Source data:
********
(** The advantages and the returns of the rows. *)
Definition compute_advantage_for_multi_trajectories (adv_estimator : string) (keys : list string) (masks : list (list Z)) :
    Res (list (list F) * list (list F)) :=
  if bool_decide (adv_estimator ≠ "grpo") then PSRL_compute_advantage adv_estimator (seq 0 (length masks))
  else
    match final_rows keys with
    | inl e => inl e
    | inr (finals, local) =>
        match PSRL_compute_advantage adv_estimator finals with
        | inl e => inl e
        | inr (advantages, _) =>
            match map_res (λ '(r, a), score_row masks r a) (zip finals advantages) with
            | inl e => inl e
            | inr scores =>
                match map_res (λ '(n, m), match scores !! n with Some x => inr (scale x <$> m) | None => inl IndexError end) (zip local masks) with
                | inl e => inl e
                | inr rows => inr (rows, rows)
                end
            end
        end
    end.
End advantage.

(** [_validate]: the rows of the final trajectories in the order of the batch. *)
Definition validation_rows (keys : list string) : Res (list (string * nat)) :=
  match final_sessions false 0 keys [] with
  | inl e => inl e
  | inr sessions => inr (sort_by (λ x, Z.of_nat x.2) ((λ x : string * (Z * nat), (x.1, x.2.2)) <$> sessions))
  end.

(** ** The final trajectory of each session *)

Fixpoint fold_rows (i : nat) (ps : list (string * option Z)) (ss : Sessions) : Sessions :=
  match ps with [] => ss | p :: ps => fold_rows (S i) ps (session_row ss i p) end.

Lemma final_sessions_fold pads i keys ss out : final_sessions pads i keys ss = inr out →
  ∃ ps, map_res (session_of pads) keys = inr ps ∧ out = fold_rows i ps ss.
Proof.
  revert i ss. induction keys as [|k keys IH]; intros i ss; cbn [final_sessions map_res]; [intros [= <-]; by exists []|].
  destruct (session_of pads k) as [e|p]; [done|]. intros (ps & -> & ->)%IH. by exists (p :: ps).
Qed.

(** A session without an index is a single row. *)
Definition apart (ps : list (string * option Z)) : Prop :=
  ∀ i j s o, ps !! i = Some (s, None) → ps !! j = Some (s, o) → i = j.

(** Row [r] has the greatest index of session [s], and is the first such row. *)
Definition is_final (ps : list (string * option Z)) (s : string) (idx : Z) (r : nat) : Prop :=
  ∃ o, ps !! r = Some (s, o) ∧ default 0 o = idx ∧
    ∀ j o', ps !! j = Some (s, o') → default 0 o' ≤ idx ∧ (default 0 o' = idx → (r ≤ j)%nat).

Definition sessions_ok (seen : list (string * option Z)) (ss : Sessions) : Prop :=
  NoDup ss.*1 ∧ (∀ s, is_Some (assoc s ss) ↔ s ∈ seen.*1) ∧ ∀ s idx r, assoc s ss = Some (idx, r) → is_final seen s idx r.

Lemma is_final_app seen s idx r s' o' : is_final seen s idx r → (s' = s → default 0 o' ≤ idx) → is_final (seen ++ [(s', o')]) s idx r.
Proof.
  intros (o & Hr & Ho & Hall) Hs. exists o. split; [by apply lookup_app_l_Some|]. split; [done|].
  intros j o1 [Hj|[Hlen Hj]]%lookup_app_Some; [by apply Hall|]. apply list_lookup_singleton_Some in Hj as [Hj [= -> ->]].
  split; [by apply Hs|]. intros _. apply lookup_lt_Some in Hr. lia.
Qed.

Lemma is_final_last seen s o : (∀ j o', seen !! j = Some (s, o') → default 0 o' < default 0 o) →
  is_final (seen ++ [(s, o)]) s (default 0 o) (length seen).
Proof.
  intros Hs. exists o. split; [by rewrite lookup_app_r, Nat.sub_diag by done|]. split; [done|].
  intros j o1 [Hj|[Hlen Hj]]%lookup_app_Some; [apply Hs in Hj; split; lia|]. apply list_lookup_singleton_Some in Hj as [Hj [= ->]]. lia.
Qed.

Lemma session_row_set seen ss s o : sessions_ok seen ss → (∀ j o', seen !! j = Some (s, o') → default 0 o' < default 0 o) →
  sessions_ok (seen ++ [(s, o)]) (dict_set s (default 0 o, length seen) ss).
Proof.
  intros (Hnd & Hk & Hf) Hs. split; [by apply dict_set_NoDup|]. split.
  - intros s'. rewrite assoc_dict_set, fmap_app, elem_of_app, <- Hk. cbn. rewrite list_elem_of_singleton.
    case_decide; [subst; naive_solver|]. naive_solver.
  - intros s' idx r. rewrite assoc_dict_set. case_decide; [intros [= <- <-]; subst; by apply is_final_last|].
    intros Ha%Hf. by apply is_final_app.
Qed.

Lemma sessions_none seen ss s : sessions_ok seen ss → assoc s ss = None → ∀ j o, seen !! j = Some (s, o) → False.
Proof.
  intros (_ & Hk & _) E j o Hj. assert (s ∈ seen.*1) as [x Hx]%Hk; [|congruence].
  apply list_elem_of_fmap. exists (s, o). split; [done|]. by eapply list_elem_of_lookup_2.
Qed.

Lemma session_row_ok seen ss p : sessions_ok seen ss → apart (seen ++ [p]) → sessions_ok (seen ++ [p]) (session_row ss (length seen) p).
Proof.
  intros Hok Hap. destruct p as [s [idx|]]; cbn [session_row].
  - destruct (assoc s ss) as [[best r]|] eqn:E.
    + pose proof Hok as (Hnd & Hk & Hf). destruct (Hf _ _ _ E) as (o & Hr & Ho & Hall).
      case_bool_decide as Hb.
      * apply (session_row_set seen ss s (Some idx)); [done|]. intros j o' Hj. destruct (Hall j o' Hj). cbn. lia.
      * split; [done|]. split.
        -- intros s'. rewrite fmap_app, elem_of_app, Hk. cbn. rewrite list_elem_of_singleton. split; [by left|].
           intros [?| ->]; [done|]. apply Hk. by rewrite E.
        -- intros s' i' r' E'. pose proof (Hf _ _ _ E'). apply is_final_app; [done|]. intros <-. rewrite E in E'. injection E' as <- <-. cbn. lia.
    + apply (session_row_set seen ss s (Some idx)); [done|]. intros j o' Hj. by destruct (sessions_none _ _ _ Hok E j o').
  - apply (session_row_set seen ss s None); [done|]. intros j o' Hj. exfalso.
    assert (length seen = j) as Hl; [|apply lookup_lt_Some in Hj; lia].
    eapply (Hap _ _ s o'); [by rewrite lookup_app_r, Nat.sub_diag by done|by apply lookup_app_l_Some].
Qed.

Lemma fold_rows_ok ps seen ss : sessions_ok seen ss → apart (seen ++ ps) → sessions_ok (seen ++ ps) (fold_rows (length seen) ps ss).
Proof.
  revert seen ss. induction ps as [|p ps IH]; intros seen ss Hok Hap; [by rewrite app_nil_r|].
  cbn [fold_rows]. specialize (IH (seen ++ [p])%list (session_row ss (length seen) p)). rewrite <- app_assoc, length_app, Nat.add_1_r in IH.
  apply IH; [|done]. apply session_row_ok; [done|]. intros i j s o Hi Hj. eapply Hap.
  - change (p :: ps) with ([p] ++ ps)%list. rewrite app_assoc. by apply lookup_app_l_Some.
  - change (p :: ps) with ([p] ++ ps)%list. rewrite app_assoc. by apply lookup_app_l_Some.
Qed.

Lemma sessions_final pads keys ss : final_sessions pads 0 keys [] = inr ss →
  ∃ ps, map_res (session_of pads) keys = inr ps ∧ (apart ps → sessions_ok ps ss).
Proof.
  intros (ps & E & ->)%final_sessions_fold. exists ps. split; [done|]. intros Hap. apply (fold_rows_ok ps [] []); [|done].
  split; [constructor|]. split; [|done]. intros s. split; [by intros [? ?]|intros H; by apply not_elem_of_nil in H].
Qed.

Lemma position_lookup {V} k (d : list (string * V)) n : position k d = Some n → ∃ v, d !! n = Some (k, v).
Proof.
  revert n. induction d as [|[k0 v0] d IH]; intros n; [done|]. cbn. case_decide; [intros [= <-]; subst; by exists v0|].
  intros (m & Hm & ->)%fmap_Some. by apply IH.
Qed.

(** Every row refers to the row with the greatest index of its own session. *)
Lemma final_rows_spec keys finals local : final_rows keys = inr (finals, local) →
  ∃ ps, map_res (session_of true) keys = inr ps ∧ length local = length keys ∧ (apart ps →
    NoDup finals ∧ ∀ i s o, ps !! i = Some (s, o) → ∃ n r idx, local !! i = Some n ∧ finals !! n = Some r ∧ is_final ps s idx r).
Proof.
  unfold final_rows. destruct (final_sessions true 0 keys []) as [e|ss] eqn:E; [done|].
  destruct (map_res _ keys) as [e|loc] eqn:El; [done|]. intros [= <- <-].
  destruct (sessions_final _ _ _ E) as (ps & Hps & Hok). exists ps. pose proof (map_res_Forall2 _ _ _ El) as Hl.
  pose proof (map_res_Forall2 _ _ _ Hps) as Hp. split; [done|]. split; [by eapply eq_sym, Forall2_length|].
  intros Hap. destruct (Hok Hap) as (Hnd & Hk & Hf). split.
  - assert (∀ (l : Sessions), NoDup l.*1 → (∀ x, x ∈ l → x ∈ ss) → NoDup ((λ x : string * (Z * nat), x.2.2) <$> l)) as H; [|by apply H].
    intros l. induction l as [|[s [idx r]] l IH]; intros Hl1 Hin; [constructor|]. cbn in *. apply NoDup_cons in Hl1 as [Hs Hl1].
    constructor; [|apply IH; [done|intros; apply Hin, elem_of_cons; by right]].
    intros ([s' [idx' r']] & Er & Hx)%list_elem_of_fmap. cbn in Er. subst r'.
    assert (assoc s ss = Some (idx, r)) as (? & H1 & _)%Hf by (apply assoc_elem; [done|apply Hin, elem_of_cons; by left]).
    assert (assoc s' ss = Some (idx', r)) as (? & H2 & _)%Hf by (apply assoc_elem; [done|apply Hin, elem_of_cons; by right]).
    apply Hs, list_elem_of_fmap. exists (s', (idx', r)). split; [cbn; congruence|done].
  - intros i s o Hi. destruct (Forall2_lookup_r _ _ _ _ _ Hp Hi) as (k & Hk' & Hso).
    destruct (Forall2_lookup_l _ _ _ _ _ Hl Hk') as (n & Hn & Hpos). rewrite Hso in Hpos.
    destruct (position s ss) as [m|] eqn:Em; [|done]. injection Hpos as <-. destruct (position_lookup _ _ _ Em) as ([idx r] & Hm).
    exists m, r, idx. split; [done|]. split; [by rewrite list_lookup_fmap, Hm|]. apply Hf, assoc_elem; [done|by eapply list_elem_of_lookup_2].
Qed.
********
• **TASK GOAL**
Copy out the lines above word for word, stopping after the line containing "(finals, local) =>".

• **RESULT OF THE EXERCISE**
(** The advantages and the returns of the rows. *)
Definition compute_advantage_for_multi_trajectories (adv_estimator : string) (keys : list string) (masks : list (list Z)) :
    Res (list (list F) * list (list F)) :=
  if bool_decide (adv_estimator ≠ "grpo") then PSRL_compute_advantage adv_estimator (seq 0 (length masks))
  else
    match final_rows keys with
    | inl e => inl e
    | inr (finals, local) =>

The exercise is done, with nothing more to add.